- Task item
Below is a set of entries; give all of them again exactly.

- Exercise input
Lemma parse_octets_last w sep out a b :
  drop 15 w = [a; b] →
  parse_octets w sep [5] out =
    Ok (match hex_pair a b with Some x => Some (out ++ [x]) | None => None end).
Proof.
  intros Hd. cbn [parse_octets Z.ltb Z.compare Pos.compare Pos.compare_cont].
  change (5 <? 5) with false. cbn [mbind outcome_bind].
  assert (Ha : w !! Z.to_nat 15 = Some a) by (change (Z.to_nat 15) with (15 + 0)%nat;
    by rewrite <- lookup_drop, Hd).
  assert (Hb : w !! Z.to_nat 16 = Some b) by (change (Z.to_nat 16) with (15 + 1)%nat;
    by rewrite <- lookup_drop, Hd).
  change (5 * 3) with 15. change (15 + 1) with 16.
  rewrite (index_lookup _ _ _ Ha) by lia. cbn [mbind outcome_bind]. unfold hex_pair.
  destruct (hex_val a) as [h|] eqn:Eh; [|done].
  rewrite (index_lookup _ _ _ Hb) by lia. cbn [mbind outcome_bind].
  destruct (hex_val b) as [l|] eqn:El; [|done].
  by rewrite shl_lor by eauto using hex_val_range.
Qed.

Lemma parse_mac_window_refines w :
  length w = 17%nat → parse_mac_window w = Ok (mac_window w).
Proof.
  intros Hl. do 17 (destruct w as [|? w]; [done|]). destruct w; [|done]. clear Hl.
  unfold parse_mac_window, mac_window. cbn [lookup list_lookup length].
  rewrite (index_lookup _ 2 z1) by done. cbn [mbind outcome_bind].
  rewrite <- negb_orb. destruct ((z1 =? 58) || (z1 =? 45)); cbn [negb]; [|done].
  rewrite decide_True by done. cbn [mac_octets].
  do 5 (erewrite parse_octets_step; [|reflexivity|lia];
    match goal with |- context [if ?b then _ else _] => destruct b end; [|done];
    match goal with |- context [hex_pair ?a ?b] => destruct (hex_pair a b) end; [|done];
    cbn [app]).
  erewrite parse_octets_last by reflexivity. by destruct (hex_pair z14 z15).
Qed.
Lemma orphaned_step id s s' : step s s' → good s → orphaned id s → orphaned id s'.
Proof.
  intros Hst [Hon _] [Hs Ho].
  assert (Hsame : status_of (st_flow s') id = Some InProgress).
  { destruct Hst; cbn [st_flow calls executed] in *.
    - apply propose_shape in H0 as (i & -> & _). rewrite status_of_put. case_decide; [|done].
      subst. unfold status_of in Hs. by rewrite H in Hs.
    - apply decide_begin_cases in H as [[-> _]|(r & st & Hr & Hp & -> & _)]; [done|].
      rewrite status_of_put. case_decide; [|done]. subst. unfold status_of in Hs.
      rewrite Hr in Hs. cbn in Hs. congruence.
    - apply decide_begin_cases in H as [[-> _]|(r & st & Hr & Hp & -> & _)]; [done|].
      rewrite status_of_put. case_decide; [|done]. subst. unfold status_of in Hs.
      rewrite Hr in Hs. cbn in Hs. congruence.
    - assert (id0 ≠ id).
      { intros ->. rewrite open_calls_app, open_calls_cons, decide_True in Ho by done.
        pose proof (open_calls_nonneg id cs1). pose proof (open_calls_nonneg id cs2). lia. }
      apply decide_finish_cases in H0 as [(-> & _)|(r & d & Hr & -> & _ & Hx)]; [done|].
      destruct Hx as [(st & -> & _)|(st & e & -> & _)]; by rewrite status_of_put, decide_False.
    - by rewrite tamper_status. }
  split; [done|]. destruct Hst; cbn [calls st_flow] in *; try done.
  - apply decide_begin_cases in H as [(_ & ? & [=])|(r & st & Hr & Hp & -> & _)].
    rewrite open_calls_cons. case_decide; [subst|lia]. exfalso. unfold status_of in Hs.
    rewrite Hr in Hs. cbn in Hs. congruence.
  - pose proof (open_calls_remove id id0 req cs1 cs2).
    pose proof (open_calls_nonneg id (cs1 ++ cs2)). lia.
Qed.
End Interleaving.

(** ** Lemmas on text *)

Definition part (a b : text) : Prop := ∃ p s, b = p ++ a ++ s.

Lemma part_refl a : part a a.
Proof. exists [], []. by rewrite app_nil_r. Qed.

- Solved exercise
Lemma parse_octets_last w sep out a b :
  drop 15 w = [a; b] →
  parse_octets w sep [5] out =
    Ok (match hex_pair a b with Some x => Some (out ++ [x]) | None => None end).
Proof.
  intros Hd. cbn [parse_octets Z.ltb Z.compare Pos.compare Pos.compare_cont].
  change (5 <? 5) with false. cbn [mbind outcome_bind].
  assert (Ha : w !! Z.to_nat 15 = Some a) by (change (Z.to_nat 15) with (15 + 0)%nat;
    by rewrite <- lookup_drop, Hd).
  assert (Hb : w !! Z.to_nat 16 = Some b) by (change (Z.to_nat 16) with (15 + 1)%nat;
    by rewrite <- lookup_drop, Hd).
  change (5 * 3) with 15. change (15 + 1) with 16.
  rewrite (index_lookup _ _ _ Ha) by lia. cbn [mbind outcome_bind]. unfold hex_pair.
  destruct (hex_val a) as [h|] eqn:Eh; [|done].
  rewrite (index_lookup _ _ _ Hb) by lia. cbn [mbind outcome_bind].
  destruct (hex_val b) as [l|] eqn:El; [|done].
  by rewrite shl_lor by eauto using hex_val_range.
Qed.

Lemma parse_mac_window_refines w :
  length w = 17%nat → parse_mac_window w = Ok (mac_window w).
Proof.
  intros Hl. do 17 (destruct w as [|? w]; [done|]). destruct w; [|done]. clear Hl.
  unfold parse_mac_window, mac_window. cbn [lookup list_lookup length].
  rewrite (index_lookup _ 2 z1) by done. cbn [mbind outcome_bind].
  rewrite <- negb_orb. destruct ((z1 =? 58) || (z1 =? 45)); cbn [negb]; [|done].
  rewrite decide_True by done. cbn [mac_octets].
  do 5 (erewrite parse_octets_step; [|reflexivity|lia];
    match goal with |- context [if ?b then _ else _] => destruct b end; [|done];
    match goal with |- context [hex_pair ?a ?b] => destruct (hex_pair a b) end; [|done];
    cbn [app]).
  erewrite parse_octets_last by reflexivity. by destruct (hex_pair z14 z15).
Qed.
Lemma orphaned_step id s s' : step s s' → good s → orphaned id s → orphaned id s'.
Proof.
  intros Hst [Hon _] [Hs Ho].
  assert (Hsame : status_of (st_flow s') id = Some InProgress).
  { destruct Hst; cbn [st_flow calls executed] in *.
    - apply propose_shape in H0 as (i & -> & _). rewrite status_of_put. case_decide; [|done].
      subst. unfold status_of in Hs. by rewrite H in Hs.
    - apply decide_begin_cases in H as [[-> _]|(r & st & Hr & Hp & -> & _)]; [done|].
      rewrite status_of_put. case_decide; [|done]. subst. unfold status_of in Hs.
      rewrite Hr in Hs. cbn in Hs. congruence.
    - apply decide_begin_cases in H as [[-> _]|(r & st & Hr & Hp & -> & _)]; [done|].
      rewrite status_of_put. case_decide; [|done]. subst. unfold status_of in Hs.
      rewrite Hr in Hs. cbn in Hs. congruence.
    - assert (id0 ≠ id).
      { intros ->. rewrite open_calls_app, open_calls_cons, decide_True in Ho by done.
        pose proof (open_calls_nonneg id cs1). pose proof (open_calls_nonneg id cs2). lia. }
      apply decide_finish_cases in H0 as [(-> & _)|(r & d & Hr & -> & _ & Hx)]; [done|].
      destruct Hx as [(st & -> & _)|(st & e & -> & _)]; by rewrite status_of_put, decide_False.
    - by rewrite tamper_status. }
  split; [done|]. destruct Hst; cbn [calls st_flow] in *; try done.
  - apply decide_begin_cases in H as [(_ & ? & [=])|(r & st & Hr & Hp & -> & _)].
    rewrite open_calls_cons. case_decide; [subst|lia]. exfalso. unfold status_of in Hs.
    rewrite Hr in Hs. cbn in Hs. congruence.
  - pose proof (open_calls_remove id id0 req cs1 cs2).
    pose proof (open_calls_nonneg id (cs1 ++ cs2)). lia.
Qed.
End Interleaving.

(** ** Lemmas on text *)

Definition part (a b : text) : Prop := ∃ p s, b = p ++ a ++ s.

Lemma part_refl a : part a a.
Proof. exists [], []. by rewrite app_nil_r. Qed.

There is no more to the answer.